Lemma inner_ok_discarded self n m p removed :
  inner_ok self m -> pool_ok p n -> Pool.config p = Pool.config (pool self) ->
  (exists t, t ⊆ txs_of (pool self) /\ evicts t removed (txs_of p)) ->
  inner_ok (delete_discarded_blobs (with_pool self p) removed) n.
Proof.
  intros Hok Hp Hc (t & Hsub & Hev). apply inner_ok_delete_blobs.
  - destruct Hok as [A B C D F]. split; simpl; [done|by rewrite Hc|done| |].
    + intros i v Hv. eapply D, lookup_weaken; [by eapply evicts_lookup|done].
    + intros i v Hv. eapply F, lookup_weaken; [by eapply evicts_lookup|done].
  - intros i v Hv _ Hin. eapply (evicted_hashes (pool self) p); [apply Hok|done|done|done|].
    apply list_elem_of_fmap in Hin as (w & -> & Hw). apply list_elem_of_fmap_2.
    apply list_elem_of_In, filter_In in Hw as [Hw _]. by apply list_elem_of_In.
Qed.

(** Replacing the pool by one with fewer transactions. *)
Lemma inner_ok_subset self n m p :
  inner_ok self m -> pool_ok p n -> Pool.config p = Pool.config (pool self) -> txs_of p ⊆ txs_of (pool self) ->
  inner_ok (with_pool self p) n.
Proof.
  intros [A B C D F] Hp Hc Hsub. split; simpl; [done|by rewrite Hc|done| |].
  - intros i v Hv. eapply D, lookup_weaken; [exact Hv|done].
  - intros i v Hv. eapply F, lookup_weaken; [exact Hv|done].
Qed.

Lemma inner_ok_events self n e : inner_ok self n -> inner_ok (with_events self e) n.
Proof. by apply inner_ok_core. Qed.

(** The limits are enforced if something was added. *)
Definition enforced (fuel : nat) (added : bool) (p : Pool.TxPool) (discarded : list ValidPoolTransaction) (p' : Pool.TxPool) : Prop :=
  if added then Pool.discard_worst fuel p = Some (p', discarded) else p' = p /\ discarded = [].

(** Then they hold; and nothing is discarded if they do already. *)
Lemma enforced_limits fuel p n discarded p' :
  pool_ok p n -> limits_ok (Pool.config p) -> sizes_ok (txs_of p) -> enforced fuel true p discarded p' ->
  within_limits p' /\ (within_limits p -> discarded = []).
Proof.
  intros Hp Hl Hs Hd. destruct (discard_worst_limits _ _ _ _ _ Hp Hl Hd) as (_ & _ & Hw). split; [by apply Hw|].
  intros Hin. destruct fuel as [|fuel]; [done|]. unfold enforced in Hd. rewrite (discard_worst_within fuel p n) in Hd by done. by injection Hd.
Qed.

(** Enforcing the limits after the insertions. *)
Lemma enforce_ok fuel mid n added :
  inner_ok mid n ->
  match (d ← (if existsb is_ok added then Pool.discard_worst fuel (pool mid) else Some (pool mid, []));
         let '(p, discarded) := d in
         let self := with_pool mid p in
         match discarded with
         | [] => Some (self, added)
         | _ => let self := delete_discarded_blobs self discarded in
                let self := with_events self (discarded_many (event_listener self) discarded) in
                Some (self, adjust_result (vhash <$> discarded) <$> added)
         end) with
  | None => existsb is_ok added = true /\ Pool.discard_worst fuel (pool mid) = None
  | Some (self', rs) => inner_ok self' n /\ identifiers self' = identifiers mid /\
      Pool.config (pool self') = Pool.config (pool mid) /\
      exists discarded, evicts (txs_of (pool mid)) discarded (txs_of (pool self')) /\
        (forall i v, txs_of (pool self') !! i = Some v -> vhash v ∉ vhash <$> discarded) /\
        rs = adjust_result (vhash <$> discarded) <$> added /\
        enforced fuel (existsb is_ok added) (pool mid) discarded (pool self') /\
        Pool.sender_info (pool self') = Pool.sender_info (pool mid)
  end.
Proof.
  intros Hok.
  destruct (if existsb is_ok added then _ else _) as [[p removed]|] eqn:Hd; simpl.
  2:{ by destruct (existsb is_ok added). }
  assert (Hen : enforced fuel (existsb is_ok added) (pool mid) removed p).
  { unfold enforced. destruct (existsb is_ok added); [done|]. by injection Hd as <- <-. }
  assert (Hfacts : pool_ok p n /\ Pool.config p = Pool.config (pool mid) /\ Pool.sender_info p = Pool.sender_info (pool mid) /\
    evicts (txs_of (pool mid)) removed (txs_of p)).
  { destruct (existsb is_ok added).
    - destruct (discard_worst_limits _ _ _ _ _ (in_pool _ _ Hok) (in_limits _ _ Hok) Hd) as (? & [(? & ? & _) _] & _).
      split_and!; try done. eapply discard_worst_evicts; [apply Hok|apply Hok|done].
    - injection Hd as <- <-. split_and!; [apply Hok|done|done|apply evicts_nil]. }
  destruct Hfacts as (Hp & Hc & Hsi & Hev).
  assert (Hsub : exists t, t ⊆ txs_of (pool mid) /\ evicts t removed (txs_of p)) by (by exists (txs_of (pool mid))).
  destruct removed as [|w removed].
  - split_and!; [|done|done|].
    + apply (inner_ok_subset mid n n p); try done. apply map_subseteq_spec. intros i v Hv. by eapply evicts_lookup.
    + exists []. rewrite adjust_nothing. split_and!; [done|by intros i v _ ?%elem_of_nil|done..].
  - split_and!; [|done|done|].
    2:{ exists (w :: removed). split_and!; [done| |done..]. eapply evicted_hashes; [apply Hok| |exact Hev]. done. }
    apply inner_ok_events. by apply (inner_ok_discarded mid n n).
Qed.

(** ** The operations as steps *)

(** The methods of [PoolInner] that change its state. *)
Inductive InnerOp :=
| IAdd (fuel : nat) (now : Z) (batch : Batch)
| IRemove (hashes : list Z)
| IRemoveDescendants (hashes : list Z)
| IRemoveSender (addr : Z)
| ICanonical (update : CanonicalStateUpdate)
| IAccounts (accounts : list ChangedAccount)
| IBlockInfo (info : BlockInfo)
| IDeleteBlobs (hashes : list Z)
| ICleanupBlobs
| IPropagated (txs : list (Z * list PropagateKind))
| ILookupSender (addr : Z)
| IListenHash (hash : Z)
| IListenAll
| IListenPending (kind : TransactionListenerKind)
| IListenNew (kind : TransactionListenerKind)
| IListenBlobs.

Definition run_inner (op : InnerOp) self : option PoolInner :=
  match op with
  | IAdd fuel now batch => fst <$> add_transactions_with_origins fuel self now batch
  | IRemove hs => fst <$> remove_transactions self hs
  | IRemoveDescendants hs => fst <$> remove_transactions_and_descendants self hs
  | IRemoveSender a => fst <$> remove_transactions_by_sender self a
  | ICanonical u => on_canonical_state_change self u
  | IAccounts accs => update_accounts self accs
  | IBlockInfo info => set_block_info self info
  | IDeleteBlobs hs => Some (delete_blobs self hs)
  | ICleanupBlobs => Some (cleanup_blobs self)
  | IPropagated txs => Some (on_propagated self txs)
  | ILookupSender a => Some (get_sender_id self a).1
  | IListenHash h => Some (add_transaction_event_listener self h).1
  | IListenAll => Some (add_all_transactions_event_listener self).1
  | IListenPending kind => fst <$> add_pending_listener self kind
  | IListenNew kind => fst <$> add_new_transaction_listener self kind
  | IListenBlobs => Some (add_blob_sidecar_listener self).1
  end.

Exercise |
Out of the data above, set down the lines from the one with "inner_ok (delete_discarded_blobs (with_pool" to the one with "intros Hp Hl", both included, exactly as written and with no additions.

Written solution |
  inner_ok (delete_discarded_blobs (with_pool self p) removed) n.
Proof.
  intros Hok Hp Hc (t & Hsub & Hev). apply inner_ok_delete_blobs.
  - destruct Hok as [A B C D F]. split; simpl; [done|by rewrite Hc|done| |].
    + intros i v Hv. eapply D, lookup_weaken; [by eapply evicts_lookup|done].
    + intros i v Hv. eapply F, lookup_weaken; [by eapply evicts_lookup|done].
  - intros i v Hv _ Hin. eapply (evicted_hashes (pool self) p); [apply Hok|done|done|done|].
    apply list_elem_of_fmap in Hin as (w & -> & Hw). apply list_elem_of_fmap_2.
    apply list_elem_of_In, filter_In in Hw as [Hw _]. by apply list_elem_of_In.
Qed.

(** Replacing the pool by one with fewer transactions. *)
Lemma inner_ok_subset self n m p :
  inner_ok self m -> pool_ok p n -> Pool.config p = Pool.config (pool self) -> txs_of p ⊆ txs_of (pool self) ->
  inner_ok (with_pool self p) n.
Proof.
  intros [A B C D F] Hp Hc Hsub. split; simpl; [done|by rewrite Hc|done| |].
  - intros i v Hv. eapply D, lookup_weaken; [exact Hv|done].
  - intros i v Hv. eapply F, lookup_weaken; [exact Hv|done].
Qed.

Lemma inner_ok_events self n e : inner_ok self n -> inner_ok (with_events self e) n.
Proof. by apply inner_ok_core. Qed.

(** The limits are enforced if something was added. *)
Definition enforced (fuel : nat) (added : bool) (p : Pool.TxPool) (discarded : list ValidPoolTransaction) (p' : Pool.TxPool) : Prop :=
  if added then Pool.discard_worst fuel p = Some (p', discarded) else p' = p /\ discarded = [].

(** Then they hold; and nothing is discarded if they do already. *)
Lemma enforced_limits fuel p n discarded p' :
  pool_ok p n -> limits_ok (Pool.config p) -> sizes_ok (txs_of p) -> enforced fuel true p discarded p' ->
  within_limits p' /\ (within_limits p -> discarded = []).
Proof.
  intros Hp Hl Hs Hd. destruct (discard_worst_limits _ _ _ _ _ Hp Hl Hd) as (_ & _ & Hw). split; [by apply Hw|].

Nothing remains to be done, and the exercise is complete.